You should read this series in order, as there are frequent references to people and events from previous books, but that should present no hardship to the devout mystery aficionado. Burdett’s books are a pleasure in all regards: pacing, plot development, originality, characters, dialog, and surprise twists. He is one of but a handful of authors whose work I would cheerfully pay my own money for, perhaps the highest compliment a reviewer can give.


Pavement Patty

September 9, 2010

One doesn’t think of Canada as being on the cutting edge of anything except perhaps political correctness, and its kissin’ cousin, politeness, but a recent news story out of British Columbia suggests that our northern neighbo(u)r may be leading the pack with regard to high-tech speed limit enforcement: the virtual pedestrian. It seems that the good townsfolk of West Vancouver, BC, dissatisfied with the policing effects of the low-tech old standby, the speed bump, have upped the ante on scofflaws by painting a weirdly wonderful trompe-l’oeil mural of sorts on the pavement adjacent to a local school, depicting a young child chasing a ball into the street.
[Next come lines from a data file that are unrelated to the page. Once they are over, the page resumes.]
(* ===== verification/Buckets.v ===== *)
(** * Grouping by a key

    [defaultdict(list)] filled with [buckets[key(x)].append(x)], which the layout of
    grouped caches (block/hybrid/kv_layout.py) and the merging of transfers
    (af/planning/coalesce.py) use: the buckets in the order of their first element, and
    that they hold every element once; [dict.fromkeys], the elements of a list without
    repetitions; sums of lists. *)

From stdpp Require Import gmap list list_numbers.
From Stdlib Require Import ZArith Lia.
From S2P Require Import Prelude.

Open Scope Z_scope.

(** Sums of integers. *)
Definition zsum (l : list Z) : Z := foldr Z.add 0 l.

Lemma zsum_app l k : zsum (l ++ k) = zsum l + zsum k.
Proof. unfold zsum. induction l; cbn in *; lia. Qed.

Lemma zsum_perm l l' : l ≡ₚ l' → zsum l = zsum l'.
Proof. unfold zsum. induction 1; cbn in *; lia. Qed.

Lemma zsum_partition {A} (f : A → Z) (P Q : A → Prop) `{∀ x, Decision (P x)} `{∀ x, Decision (Q x)} l :
  (∀ x, P x ↔ ¬ Q x) → zsum (f <$> l) = zsum (f <$> filter P l) + zsum (f <$> filter Q l).
Proof.
  intros HPQ. induction l as [|x l IH]; [done|]. rewrite !filter_cons. specialize (HPQ x).
  unfold zsum in *. destruct (decide (P x)), (decide (Q x)); try tauto; csimpl; lia.
Qed.

(** ** Grouping *)

Section GroupBy.
Context {K A : Type} `{EqDecision K}.
Variable key : A → K.

(** [buckets[key(x)].append(x)] on a [defaultdict(list)], keys in insertion order *)
Fixpoint bucket_add (x : A) (buckets : list (K * list A)) : list (K * list A) :=
  match buckets with
  | [] => [(key x, [x])]
  | (k, l) :: buckets =>
      if bool_decide (k = key x) then (k, l ++ [x]) :: buckets
      else (k, l) :: bucket_add x buckets
  end.

Definition group_by (l : list A) : list (K * list A) := foldl (λ b x, bucket_add x b) [] l.
End GroupBy.

(** ** Grouping keeps every element *)

Section GroupByFacts.
Context {K A : Type} `{EqDecision K}.
Variable key : A → K.
Implicit Types (x : A) (k : K) (l b : list A) (bs : list (K * list A)).

Lemma bucket_add_perm x bs : concat (bucket_add key x bs).*2 ≡ₚ x :: concat bs.*2.
Proof.
  induction bs as [|[k b] bs IH]; [done|]. cbn [bucket_add].
  case_bool_decide; csimpl.
  - rewrite <- app_assoc. cbn. by rewrite Permutation_middle.
  - rewrite IH. by rewrite Permutation_middle.
Qed.

Lemma group_by_perm l : concat (group_by key l).*2 ≡ₚ l.
Proof.
  unfold group_by. transitivity (concat (@nil (K * list A)).*2 ++ l); [|done].
  generalize (@nil (K * list A)) as bs.
  induction l as [|x l IH]; intros bs; cbn [foldl]; [by rewrite app_nil_r|].
  rewrite IH, bucket_add_perm. cbn. by rewrite Permutation_middle.
Qed.

(** What a table of buckets says of the list it was filled from. *)
Record buckets_of l bs : Prop := {
  bo_nodup : NoDup bs.*1;
  bo_bucket k b : (k, b) ∈ bs → b = filter (λ x, key x = k) l;
  bo_nonempty k b : (k, b) ∈ bs → b ≠ [];
  bo_key x : x ∈ l → key x ∈ bs.*1;
}.

Lemma bucket_add_keys x bs :
  (bucket_add key x bs).*1 = if decide (key x ∈ bs.*1) then bs.*1 else bs.*1 ++ [key x].
Proof.
  induction bs as [|[k b] bs IH]; [done|]. cbn [bucket_add].
  case_bool_decide as Hk; csimpl.
  - rewrite decide_True; [done|]. set_solver.
  - rewrite IH. destruct (decide (key x ∈ bs.*1)).
    + by rewrite decide_True by set_solver.
    + by rewrite decide_False by set_solver.
Qed.

Lemma elem_of_bucket_add x bs k b :
  NoDup bs.*1 → (k, b) ∈ bucket_add key x bs →
  (k ≠ key x ∧ (k, b) ∈ bs) ∨
  (k = key x ∧ ((∃ b', (k, b') ∈ bs ∧ b = b' ++ [x]) ∨ ((k ∉ bs.*1) ∧ b = [x]))).
Proof.
  induction bs as [|[k' b'] bs IH]; cbn [bucket_add].
  { intros _ [= -> ->]%list_elem_of_singleton. right. split; [done|]. right. set_solver. }
  rewrite fmap_cons. intros [Hk Hnd]%NoDup_cons. case_bool_decide as Heq.
  - rewrite elem_of_cons. intros [[= -> ->]|Hin].
    + right. split; [done|]. left. exists b'. set_solver.
    + left. split; [|set_solver]. intros ->. apply Hk. cbn. rewrite Heq.
      apply list_elem_of_fmap. by exists (key x, b).
  - rewrite elem_of_cons. intros [[= -> ->]|Hin]; [left; set_solver|].
    destruct (IH Hnd Hin) as [[? ?]|[-> [(b'' & ? & ->)|[? ->]]]].
    + left. set_solver.
    + right. split; [done|]. left. exists b''. set_solver.
    + right. split; [done|]. right. split; [|done]. set_solver.
Qed.

Lemma group_by_spec l : buckets_of l (group_by key l).
Proof.
  assert (∀ todo l0 bs, buckets_of l0 bs →
    buckets_of (l0 ++ todo) (foldl (λ acc x, bucket_add key x acc) bs todo)) as Hgen.
  { induction todo as [|x todo IH]; intros l0 bs Hbs; cbn [foldl]; [by rewrite app_nil_r|].
    rewrite cons_middle, app_assoc. apply IH. destruct Hbs as [Hnd Hb Hne Hkey]. split.
    - rewrite bucket_add_keys. case_decide; [done|]. apply NoDup_app. split; [done|].
      split; [set_solver|apply NoDup_singleton].
    - intros k b Hin. rewrite filter_app.
      destruct (elem_of_bucket_add _ _ _ _ Hnd Hin) as [[? ?]|[-> [(b'' & ? & ->)|[? ->]]]].
      + rewrite filter_cons_False by congruence. rewrite filter_nil, app_nil_r. by apply Hb.
      + rewrite filter_cons_True by done. rewrite filter_nil. f_equal. by apply Hb.
      + rewrite filter_cons_True by done. rewrite filter_nil.
        destruct (filter _ l0) as [|y ys] eqn:Hf; [done|]. exfalso.
        assert (y ∈ filter (λ z, key z = key x) l0) as [Hy Hyl]%list_elem_of_filter by (rewrite Hf; left).
        apply Hkey in Hyl. by rewrite Hy in Hyl.
    - intros k b Hin.
      destruct (elem_of_bucket_add _ _ _ _ Hnd Hin) as [[? ?]|[-> [(b'' & ? & ->)|[? ->]]]];
        [by eapply Hne| |done]. by destruct b''.
    - intros y [Hy|Hy%list_elem_of_singleton]%elem_of_app; rewrite bucket_add_keys.
      + apply Hkey in Hy. case_decide; [done|]. apply elem_of_app. by left.
      + subst y. case_decide; [done|]. apply elem_of_app. right. by apply list_elem_of_singleton. }
  apply (Hgen l [] []). split; [constructor|..]; intros *; rewrite elem_of_nil; done.
Qed.
End GroupByFacts.

Lemma concat_perm {A} (ls ks : list (list A)) : ls ≡ₚ ks → concat ls ≡ₚ concat ks.
Proof.
  induction 1; csimpl; [done|by f_equiv| |by etransitivity].
  rewrite !app_assoc. by rewrite (Permutation_app_comm y).
Qed.

Lemma elem_of_concat {A} (x : A) (ls : list (list A)) l : x ∈ l → l ∈ ls → x ∈ concat ls.
Proof.
  intros Hx. induction 1 as [l ls|l k ls _ IH]; csimpl; apply elem_of_app; [by left|right; by apply IH].
Qed.

(** ** Lists without repetitions *)

Section FromKeys.
Context {A : Type} `{EqDecision A}.

(** [list(dict.fromkeys(l))] *)
Definition from_keys (l : list A) : list A :=
  foldl (λ acc k, if bool_decide (k ∈ acc) then acc else acc ++ [k]) [] l.

Lemma from_keys_app (acc l : list A) :
  NoDup (acc ++ l) → foldl (λ acc k, if bool_decide (k ∈ acc) then acc else acc ++ [k]) acc l = acc ++ l.
Proof.
  revert acc. induction l as [|k l IH]; intros acc Hnd; cbn [foldl]; [by rewrite app_nil_r|].
  assert (k ∉ acc) as Hk by (apply NoDup_app in Hnd as (_ & Hd & _); intros Hin; apply (Hd k Hin); set_solver).
  rewrite bool_decide_eq_false_2 by done. rewrite IH; rewrite <- app_assoc; done.
Qed.

Lemma from_keys_nodup l : NoDup l → from_keys l = l.
Proof. intros Hnd. unfold from_keys. by rewrite from_keys_app. Qed.

Lemma from_keys_spec (l acc : list A) :
  NoDup acc →
  let out := foldl (λ acc k, if bool_decide (k ∈ acc) then acc else acc ++ [k]) acc l in
  NoDup out ∧ ∀ k, k ∈ out ↔ k ∈ acc ∨ k ∈ l.
Proof.
  revert acc. induction l as [|k l IH]; intros acc Hnd; cbn [foldl]; [set_solver|].
  destruct (IH (if bool_decide (k ∈ acc) then acc else acc ++ [k])) as [Hout Hin].
  { case_bool_decide; [done|]. apply NoDup_app. split; [done|]. split; [|apply NoDup_singleton].
    by intros x Hx ->%list_elem_of_singleton. }
  split; [done|]. intros x. rewrite Hin. case_bool_decide; set_solver.
Qed.

Lemma NoDup_from_keys l : NoDup (from_keys l).
Proof. apply (from_keys_spec l []). constructor. Qed.

Lemma elem_of_from_keys l k : k ∈ from_keys l ↔ k ∈ l.
Proof. unfold from_keys. rewrite (proj2 (from_keys_spec l [] (NoDup_nil_2)) k). set_solver. Qed.
End FromKeys.

(** The items of [dict(l)]: a key keeps its first place and takes its last value. *)
Definition dict_items {K V} `{Countable K} (l : list (K * V)) : list (K * V) :=
  omap (λ k, pair k <$> (list_to_map (reverse l) : gmap K V) !! k) (from_keys l.*1).

Lemma dict_items_nodup {K V} `{Countable K} (l : list (K * V)) : NoDup l.*1 → dict_items l = l.
Proof.
  intros Hnd. unfold dict_items. rewrite from_keys_nodup by done.
  assert (∀ x, x ∈ l → (list_to_map (reverse l) : gmap K V) !! x.1 = Some x.2) as Hl.
  { intros [k v] Hx. apply elem_of_list_to_map_1; [|by rewrite elem_of_reverse].
    by rewrite fmap_reverse, reverse_Permutation. }
  revert Hl. generalize (list_to_map (reverse l) : gmap K V) as m. intros m Hl. clear Hnd.
  induction l as [|[k v] l IH]; [done|]. csimpl.
  pose proof (Hl (k, v) (list_elem_of_here _ _)) as Hkv. cbn in Hkv. rewrite Hkv. cbn. f_equal.
  apply IH. intros x Hx. apply Hl. by right.
Qed.

(** ** Sums under keys *)

(** [m[k] = m.get(k, 0) + v] *)
Definition add_to {K} `{Countable K} (m : gmap K Z) (x : K * Z) : gmap K Z :=
  <[x.1 := default 0 (m !! x.1) + x.2]> m.

Section Totals.
Context {K : Type} `{Countable K}.
Implicit Types (m : gmap K Z) (l : list (K * Z)) (k : K).

Definition total m k : Z := default 0 (m !! k).

Definition sum_at k l : Z := zsum ((λ x, if decide (x.1 = k) then x.2 else 0) <$> l).

Lemma total_add_all l m k : total (foldl add_to m l) k = total m k + sum_at k l.
Proof.
  revert m. induction l as [|x l IH]; intros m; cbn [foldl].
  { unfold sum_at. cbn. lia. }
  rewrite IH. unfold sum_at, zsum. csimpl. unfold total, add_to.
  destruct (decide (x.1 = k)) as [<-|Hne].
  - rewrite lookup_insert_eq. cbn. lia.
  - rewrite lookup_insert_ne by done. lia.
Qed.

Lemma dom_add_all l m k : is_Some (foldl add_to m l !! k) ↔ is_Some (m !! k) ∨ k ∈ l.*1.
Proof.
  revert m. induction l as [|x l IH]; intros m; cbn [foldl]; [set_solver|].
  rewrite IH. unfold add_to. rewrite fmap_cons, elem_of_cons, lookup_insert_is_Some.
  destruct (decide (x.1 = k)); naive_solver.
Qed.

Lemma sum_at_map_to_list m k : sum_at k (map_to_list m) = total m k.
Proof.
  unfold sum_at, total. induction m as [|i v m Hi IH] using map_ind; [by rewrite map_to_list_empty, lookup_empty|].
  rewrite (zsum_perm _ ((λ x : K * Z, if decide (x.1 = k) then x.2 else 0) <$> (i, v) :: map_to_list m))
    by by rewrite map_to_list_insert. csimpl.
  change (zsum (?x :: ?l)) with (x + zsum l). rewrite IH.
  destruct (decide (i = k)) as [->|Hne].
  - rewrite lookup_insert_eq, Hi. cbn. lia.
  - rewrite lookup_insert_ne by done. lia.
Qed.

(** Item by item larger lists have larger sums. *)
Lemma sum_at_mono k l l' :
  Forall2 (λ x y, x.1 = y.1 ∧ 0 <= x.2 <= y.2) l l' → 0 <= sum_at k l <= sum_at k l'.
Proof.
  unfold sum_at, zsum. induction 1 as [|x y l l' [Hk Hv] _ IH]; [done|]. csimpl. rewrite Hk.
  destruct (decide (y.1 = k)); lia.
Qed.

Lemma sum_at_opp k l : sum_at k ((λ x, (x.1, - x.2)) <$> l) = - sum_at k l.
Proof.
  unfold sum_at, zsum. induction l as [|x l IH]; [done|]. csimpl. destruct (decide (x.1 = k)); lia.
Qed.

Lemma sum_at_absent k l : k ∉ l.*1 → sum_at k l = 0.
Proof.
  unfold sum_at, zsum. induction l as [|x l IH]; [done|]. csimpl. intros [Hne Hl]%not_elem_of_cons.
  rewrite decide_False by congruence. rewrite IH by done. done.
Qed.

Lemma sum_at_unique k v l : NoDup l.*1 → (k, v) ∈ l → sum_at k l = v.
Proof.
  induction l as [|x l IH]; [by intros _ ?%not_elem_of_nil|]. csimpl. intros [Hx Hnd]%NoDup_cons Hin.
  unfold sum_at in *. csimpl. change (zsum (?a :: ?b)) with (a + zsum b). apply elem_of_cons in Hin as [<-|Hin].
  - cbn in *. rewrite decide_True by done. pose proof (sum_at_absent k l Hx) as H0. unfold sum_at in H0. lia.
  - rewrite decide_False; [rewrite IH by done; lia|]. intros Heq. apply Hx. rewrite Heq. apply list_elem_of_fmap. by exists (k, v).
Qed.
End Totals.

(** ** Fibers *)

(** A list is the elements of [reps], each replaced by those it represents. *)
Lemma concat_fibers {A} `{EqDecision A} (rep : A → A) (reps l : list A) :
  NoDup reps → (∀ x, x ∈ l → rep x ∈ reps) → (reps ≫= λ n, filter (λ x, rep x = n) l) ≡ₚ l.
Proof.
  intros Hnd. induction l as [|x l IH]; intros Hin.
  { clear Hnd Hin. by induction reps as [|n reps IHr]. }
  assert (∃ l1 l2, reps = l1 ++ rep x :: l2) as (l1 & l2 & ->) by (apply list_elem_of_split, Hin; left).
  etransitivity; [|apply perm_skip, IH; set_solver].
  apply NoDup_app in Hnd as (_ & Hd & [Hx Hnd]%NoDup_cons).
  assert (∀ k, rep x ∉ k → (k ≫= λ n, filter (λ y, rep y = n) (x :: l)) = k ≫= λ n, filter (λ y, rep y = n) l) as Hk.
  { intros k. induction k as [|n k IHk]; [done|]. intros [Hn Hnk]%not_elem_of_cons.
    rewrite !bind_cons, filter_cons_False by done. by rewrite IHk. }
  rewrite !bind_app, !bind_cons, filter_cons_True by done. rewrite !Hk.
  - rewrite <- app_comm_cons. by rewrite <- Permutation_middle.
  - done.
  - intros Hl1. apply (Hd _ Hl1). left.
Qed.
As the driver approaches the painting, it appears to “rise up” off the surface of the street, an effect not unlike the painted eyes of a portrait “following” the viewer around the viewing room. For a remarkable visual demonstration on just how effective an illusion this is, have a look at this short video on YouTube:

The girl in the video is nicknamed “Pavement Patty,” no doubt an allusion to her two-dimensionality (think “hamburger patty”). Discover magazine had this to say about PP: “In what sounds like a terrifying experience, the girl’s elongated form appears to rise from the ground as cars approach, reaching 3D realism at around 100 feet, and then returning to 2D distortion once cars pass that ideal viewing distance. Its designers created the image to give drivers who travel at the street’s recommended 18 miles per hour (30 km per hour) enough time to stop before hitting Pavement Patty—acknowledging the spectacle before they continue to safely roll over her.”

Note that last: “…before they continue to safely roll over her.” Now there’s a concept that merits some discussion, or at least a bit of forethought. A tongue-in-cheek observation from hits the mark, no pun intended: “Nothing promotes vehicular safety like desensitizing the act of running over children with your car. I’m sure this will end well.” Certainly there is the potential of Three Stooges scenarios in which one driver slams on the brakes to avoid hitting the “child”, setting off a chain reaction of rear-end collisions; the drivers of the second-through-the-umpteenth cars would see no looming danger, as flat Patty would be effectively blocked from their vision by the first vehicle in the line. It’d be a hoot to watch, though. Conversely, might drivers who become used to Patty and her soon-to-be-ubiquitous playmates inadvertently neglect to slow down for a real child? British Columbia Automobile Association Traffic Safety Foundation Spokesperson (does he really fit all that onto a standard business card?) David Dunne brooks no such balderdash: “It’s a static image. If a driver can’t respond to this appropriately, that person shouldn’t be driving, and that’s a whole different problem.” Well, harrumph, David! Me, I’m going to look on eBay and see if I can find a vintage bumper sticker from my halcyon hippie days: “Warning! I brake for hallucinations.”